Lenders who were unwilling to do business with credit-challenged borrowers have now loosened their credit standards. This gives many borrowers with less-than-perfect credit a shot to purchase a car they need.
Many lenders used to avoid subprime borrowers especially at the onset of the financial crisis, but they are now turning to the subprime market to boost their revenue.
However, consumer advocates are questioning the methods lenders use to make this possible.
The Washington Post reports that some lenders have gone beyond the traditional sources of information—Equifax, TransUnion and Experian—for assessing borrowers’ creditworthiness. They turned to alternative sources which allow them to check a borrower’s rental history, utility payments and other bills payments.
According to those who support the practice, access to more information allows the lender to assess one’s creditworthiness better.
On the other hand, consumer groups opposed saying that many borrowers with non-stellar credit have low income which makes them unable to pay their bills on time. Including information on bills payment could worsen a borrower’s credit.
A staff attorney from the National Consumer Law Center told the Washington Post that consumers with minimal income often pay their bills late as certain issues cause the delay.
GM Financial has started using a credit scoring system based on rental history, utility payments and other nontraditional data.
According to GM Financial’s chief credit and risk officer, Steve Bowman, the new system allows them to approve credit applications that could be declined if only the traditional data from the credit bureaus were used. They can lower the interest rate by as much as 2 percentage points by having a wider scope of borrower information.
The subprime market in the auto lending industry demonstrated remarkable growth in the first three months of this year. Subprime auto loans rose by 8.4 percent while auto loans made to borrowers with good credit fell by 2.5 percent based on data released by Experian Automotive.
Further, subprime auto loans made up more than 35 percent of the total amount in outstanding auto loans in Q1 2013. It is short of the almost 40-percent figure in 2009 but it still indicates that the market is recovering—something that concerns consumer advocates.
Another staff attorney from the National Consumer Law Center told the Washington Post, “We want to see more lending, but not at the expense of consumers.”
He said that some lenders are extending auto loans up to 72 months which makes the monthly payment more affordable. However, the car may not have much value by the time the loan ends.

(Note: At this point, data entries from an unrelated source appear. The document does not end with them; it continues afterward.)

(** The answers about the DBA *)
Lemma dba_checked evs p o o' : state_ok evs wait_dba_mode o → o_logical_device o' = None →
  length (send_state o') = 4%nat →
  post (evs ++ [OltPacket p]) wait_dba_mode
    (b ← check_channel_state; o ← get_state;
     mret (Some (if b : bool then if o_dba_needs_start o then got_dba_mode else got_dba_start else wait_dba_mode))) o'.
Proof.
  intros Hst Hd' Hl. unfold post. erewrite M_bind_eq by (apply check_run; lia). erewrite M_bind_eq by reflexivity.
  destruct (all_true (send_state o')) eqn:Hall.
  - destruct (o_dba_needs_start _).
    + apply next_post; try done. apply (passed_mono evs p _ o Hst). cbn; lia.
    + apply next_post; try done. apply (passed_mono evs p _ o Hst). cbn; lia.
  - eapply (again_post evs p wait_dba_mode o); [done|done| |done]. split; [done|]. by intros i op.
Qed.
Lemma dba_mode_post evs p o :
  state_ok evs wait_dba_mode o → post (evs ++ [OltPacket p]) wait_dba_mode (wait_for_dba_mode p) o.
Proof.
  intros Hst. pose proof (waiting_device _ _ _ Hst ltac:(done) ltac:(done)) as Hd.
  pose proof Hst as (_ & _ & [Hlen _] & _).
  unfold wait_for_dba_mode, get_header. destruct (pk_layer p) eqn:Hlay;
    try (eapply (again_post evs p wait_dba_mode o); [done|done| |done]; split; [done|]; by intros i op).
  destruct (pk_header p) as [h|] eqn:Hh; [|by apply device_none].
  unfold post. erewrite M_bind_eq by reflexivity.
  assert (∀ j, o_logical_device (put_send_state (<[j := true]> (send_state o)) o) = None ∧
    length (send_state (put_send_state (<[j := true]> (send_state o)) o)) = 4%nat) as Hput
    by (intros j; by rewrite logical_put, send_state_put, length_insert).
  assert (∀ (m : M olt unit) r o', m o = (r, o') → o_logical_device o' = None ∧ length (send_state o') = 4%nat →
    post (evs ++ [OltPacket p]) wait_dba_mode (_ ← m; b ← check_channel_state; o ← get_state;
     mret (Some (if b : bool then if o_dba_needs_start o then got_dba_mode else got_dba_start else wait_dba_mode))) o) as Hgo.
  { intros m r o' Hm [Hd' Hl']. unfold post, mbind at 1, M_bind at 1. rewrite Hm.
    destruct r as [[]|e]; [by apply (dba_checked evs p o o')|by apply device_none]. }
  pose proof (set_index (h_channel_id h) o) as Hset.
  case_bool_decide as H1; [|case_bool_decide as H2; [|by eapply Hgo]].
  - destruct (py_index _ _) as [j|].
    + eapply Hgo; [erewrite M_bind_eq by exact Hset; reflexivity|exact (Hput j)].
    + eapply Hgo; [erewrite M_bind_Raise_eq by exact Hset; reflexivity|done].
  - destruct (py_index _ _) as [j|]; by eapply Hgo.
Qed.

Lemma dba_start_post evs p o :
  state_ok evs wait_dba_start o →
  post (evs ++ [OltPacket p]) wait_dba_start (wait_for_dba_start p) o.
Proof.
  intros Hst. pose proof (waiting_device _ _ _ Hst ltac:(done) ltac:(done)) as Hd.
  unfold wait_for_dba_start, get_header. destruct (pk_header p) as [h|] eqn:Hh; [|by apply device_none].
  unfold post. erewrite M_bind_eq by reflexivity. case_bool_decide as Hop.
  - apply (marking_post evs p h wait_dba_start o Hst eq_refl Hd Hh); [done|..].
    + intros o' Hd' Hl. by eapply again_post.
    + intros o' Hd' Hl _. apply next_post; try done. apply (passed_mono evs p _ o Hst). cbn. lia.
  - eapply again_post; [done..| |done]. destruct Hst as (_ & _ & Hl & _). by apply list_ok_mono.
Qed.

Lemma create_logical_run fuel o : ∃ r o', create_logical_device fuel o = (r, o') ∧ send_state o' = send_state o ∧
  (o_logical_device o = None → match r with Ok _ => True | Raise _ => o_logical_device o' = None end).
Proof.
  unfold create_logical_device. erewrite M_bind_eq by reflexivity. cbv zeta. erewrite M_bind_eq by reflexivity.
  set (o1 := set_uuids _ o). unfold mbind at 1, M_bind at 1, lift.
  destruct (int16 _ _) as [dp|e]; [|eexists _, _; done].
  unfold mbind at 1, M_bind at 1, on_agent. destruct (AdapterAgent.create_logical_device _ _ _ _) as [[ld|e] aa];
    eexists _, _; done.
Qed.
Lemma activation_post fuel evs p o :
  state_ok evs wait_activation o →
  post (evs ++ [OltPacket p]) wait_activation (wait_for_activation fuel p) o.
Proof.
  intros Hst. pose proof (waiting_device _ _ _ Hst ltac:(done) ltac:(done)) as Hd.
  unfold wait_for_activation, get_header. destruct (pk_header p) as [h|] eqn:Hh; [|by apply device_none].
  unfold post. erewrite M_bind_eq by reflexivity. case_bool_decide as Hop.
  - apply (marking_post evs p h wait_activation o Hst eq_refl Hd Hh).
    + intros op [= <-]. exact Hop.
    + intros o' Hd' Hl. by eapply again_post.
    + intros o' Hd' Hl Hall. destruct (create_logical_run fuel o') as (r & o2 & Hrun & Hs & Hr). unfold post, mbind at 1, M_bind at 1.
      rewrite Hrun. assert (∀ op, op ∈ SETTINGS → all_acked (evs ++ [OltPacket p]) op) as Hdone.
      { apply (passed_more _ wait_activation SetOltChannelActivationPeriodResponse_opcode 5); try done; [|by apply Hall].
        intros op Hin. destruct Hst as (_ & Hp & _). by apply all_acked_mono, Hp. }
      destruct r as [[]|e]; [|by intros _]. split; [|by intros _]. right. cbn [target fst snd].
      split_and!; [rest|done| |by right; left]. unfold list_ok. cbn. by rewrite Hs, Hl.
  - eapply again_post; [done..| |done]. destruct Hst as (_ & _ & Hl & _). by apply list_ok_mono.
Qed.

Lemma enters_quiet evs s o s' : state_ok evs s o → for_channels s = false → for_channels (target s').1 = false →
  at_rest (target s').1 → (target s').2 = 0%nat → (passed (target s').1 ≤ passed s)%nat →
  (o_logical_device o = None ∨ (target s').1 = initialized ∨ (target s').1 = wait_keepalive) → enters evs s' o.
Proof.
  intros Hst Hf Hf' Hr Hz Hp Hd. pose proof (early_list _ _ _ Hst Hf) as Hl. destruct Hst as (_ & Ha & _). right.
  split_and!; [done| | |done].
  - intros op Hin. apply Ha. apply elem_of_take in Hin as (i & Hi & Hlt). apply elem_of_take. exists i. split; [done|lia].
  - unfold list_ok. by rewrite Hf', Hl, Hz.
Qed.

Lemma receive_post fuel evs p s f o :
  state_ok evs s o → device_ok (evs ++ [OltPacket p]) o →
  receive_condition fuel s = Some f → post (evs ++ [OltPacket p]) s (f p) o.
Proof.
  intros Hst Hdo. pose proof (state_ok_mono _ (OltPacket p) _ _ Hst) as Hst'.
  destruct s; intros [= <-];
    try (by apply (acknowledged_post evs p _ _ _ o Hst); try done; try (cbn; lia); rest).
  - unfold receive_proto_version, post. destruct (pk_layer p); (split; [|exact Hdo]); try (by left).
    eapply enters_quiet; try done. left. by eapply waiting_device.
  - unfold receive_olt_version. pose proof (waiting_device _ _ _ Hst ltac:(done) ltac:(done)) as Hd.
    destruct (pk_layer p) as [|a b c d e| | | | | |]; try (split; [by left|by apply device_none]).
    pose proof (update_untouched a b c d e o) as [Hs Hl]. unfold post, mbind, M_bind.
    destruct (update_device a b c d e o) as [[[]|e'] o']; cbn [snd] in *; [|apply device_none; congruence].
    split; [|apply device_none; congruence]. right. split_and!; [rest|by intros op ?%not_elem_of_nil| |left; congruence].
    apply list_ok_new; [done| |done]. rewrite Hs. by eapply early_list.
  - destruct Hst as ((Hc & _) & _). done.
  - by apply dba_mode_post.
  - by apply dba_start_post.
  - by apply activation_post.
  - unfold wait_for_keepalive, post. destruct (pk_layer p); (split; [|exact Hdo]); try exact Hst'.
    eapply enters_quiet; try done. by right; left.
Qed.
Lemma timeout_post evs s m o : state_ok evs s o → device_ok evs o → timeout s = Some m → post evs s m o.
Proof.
  intros Hst Hdo. destruct s; intros [= <-]; try (split; [by left|exact Hdo]).
  1,2: pose proof (waiting_device _ _ _ Hst ltac:(done) ltac:(done)) as Hd; unfold retry_or_error, post;
    erewrite M_bind_eq by reflexivity; erewrite M_bind_eq by reflexivity; (split; [|exact Hdo]);
    case_bool_decide; [by left|eapply enters_quiet; [exact Hst|try done..]; by left].
  unfold send_keepalive, post. erewrite M_bind_eq by reflexivity. split; [|exact Hdo].
  eapply enters_quiet; [exact Hst|try done..]. by right; right.
Qed.

Lemma untouched_ok evs e b b' : ruby_ok evs b → b_state b' = b_state b → untouched (b_olt b) (b_olt b') →
  ruby_ok (evs ++ [e]) b'.
Proof.
  intros [Hd Hs] Hst [Hl Hlo]. split.
  - rewrite Hlo. intros Hn op Hop. by apply all_acked_mono, Hd.
  - rewrite Hst. intros s Hbs. apply state_ok_mono. destruct (Hs s Hbs) as (? & ? & ? & ?).
    split_and!; [done|done|by rewrite Hl|by rewrite Hlo].
Qed.
Lemma run_manager_state b i m : b_state (run_manager b i m) = b_state b.
Proof.
  unfold run_manager. destruct (b_managers b !! i) as [[n [s|]]|]; try done. by destruct (fire _ _ _ _) as [[]].
Qed.
Lemma watch_state b p : b_state (watch b p) = b_state b.
Proof. unfold watch. destruct (pk_layer p), (pk_header p); try done; destruct (enter _ _ _) as [[]]; done. Qed.

Lemma handle_ok fuel evs e b : ruby_ok evs b → ruby_ok (evs ++ [e]) (handle fuel b e).
Proof.
  intros Hb. assert (ruby_ok (evs ++ [e]) b) as Hb' by (by eapply untouched_ok).
  pose proof Hb' as [Hd' Hs']. destruct Hb as [Hd Hs].
  destruct e as [p| |p|i p|i]; cbn [handle].
  - destruct (b_state b) as [s|] eqn:Hbs; [|unfold run_olt; by rewrite Hbs].
    destruct (receive_condition fuel s) as [f|] eqn:Hf.
    + eapply (post_run _ s (f p)); [done|by rewrite Hf|]. eapply receive_post; eauto.
    + unfold run_olt. rewrite Hbs, Hf. cbn. split; [exact Hd'|]. cbn. intros s2. case_bool_decide; [done|].
      intros [= <-]. auto.
  - destruct (b_state b) as [s|] eqn:Hbs; [|unfold run_olt; by rewrite Hbs].
    destruct (timeout s) as [m|] eqn:Hf.
    + eapply (post_run _ s m); [done..|]. apply timeout_post; [by auto|exact Hd'|done].
    + unfold run_olt. rewrite Hbs, Hf. cbn. split; [exact Hd'|]. cbn. intros s2. case_bool_decide; [done|].
      intros [= <-]. auto.
  - eapply untouched_ok; [split; [exact Hd|exact Hs]|apply watch_state|]. apply watch_rel; [apply _|exact send_untouched].
  - eapply untouched_ok; [split; [exact Hd|exact Hs]|apply run_manager_state|].
    apply run_manager_rel; [apply _|exact send_untouched|]. intros n s t.
    destruct (a_receive_condition n s) eqn:E; intros [= <-]. by eapply (a_receive_rel untouched agent_untouched).
  - eapply untouched_ok; [split; [exact Hd|exact Hs]|apply run_manager_state|].
    apply run_manager_rel; [apply _|exact send_untouched|]. intros n s t. apply a_timeout_rel, _.
Qed.

Definition run (fuel : nat) (b : ruby) (evs : list event) : ruby := foldl (handle fuel) b evs.
Lemma adopted_ok aa uuids device : ruby_ok [] (adopt_device aa [] uuids device).
Proof.
  unfold adopt_device. rewrite enter_condition.
  split; [by intros []|]. intros s [= <-]. split_and!; [rest|by intros op ?%not_elem_of_nil|done|by left].
Qed.
Lemma run_ok fuel aa uuids device evs :
  ruby_ok evs (run fuel (adopt_device aa [] uuids device) evs).
Proof.
  induction evs as [|e evs IH] using rev_ind; [apply adopted_ok|].
  unfold run. rewrite foldl_app. cbn [foldl]. by apply handle_ok.
Qed.


(** The transmitters are never checked. The automaton asks every channel whether
    its transmitter is enabled, and is to go on when all are and to stop when one is
    not; but the method that goes on is a condition of the state that waits, so it
    runs at once: no run ever waits for the answers, and no run passes the check. *)
Theorem transmitters_never_checked fuel aa uuids device evs :
  let b := run fuel (adopt_device aa [] uuids device) evs in
  b_state b ≠ Some wait_query_response ∧ b_state b ≠ Some got_query_response.
Proof.
  intros b. destruct (run_ok fuel aa uuids device evs) as [_ Hs]. fold b in Hs.
  split; intros Hb; destruct (Hs _ Hb) as ((Hc & _ & Hq & _) & _); done.
Qed.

The growing demand for auto loans underpinned by auto loans made to people with less-than-perfect credit has partly contributed to the market’s growth. It tightened the competition among lenders as the securities are deemed as lucrative and safe.
However, the latest data from TransUnion showed a slight increase in delinquency rates. The rate in the first quarter is 5.5 percent, higher as compared to 5.1 percent in the same period last year.
TransUnion Vice President of automotive Peter Turek said, “While the auto loan market has been performing exceptionally well the last few years, there is some concern about the subprime market.”
There are a number of challenges that the widespread adoption of nontraditional borrower information sources face. For one, many lenders are still reluctant to invest in a potentially lucrative market. They are also concerned about clashing with federal regulations.
Meanwhile, larger auto lenders, which are under the oversight of the Consumer Financial Protection Bureau (CFPB), are worried about the repercussions of adopting such novel practice.
The CFPB this year fined a major lender for alleged deceptive practices. It also placed credit bureaus under their scrutiny after finding that one in four consumers receive scores that are different from the ones used by lenders.
Consumer advocates are concerned about the lack of transparency among credit-reporting agencies. They say borrowers are unlikely to find about the discrepancies prior to applying for a loan. Borrowers may not also be aware that the information about their utility and bills payments are being used to assess their likelihood of getting a car loan.
All firms that sell consumer information for credit decision purposes must be subject to federal laws. However, the rules largely apply only to firms with nationwide operation. Many firms are anonymous to consumers and under the radar of federal supervision.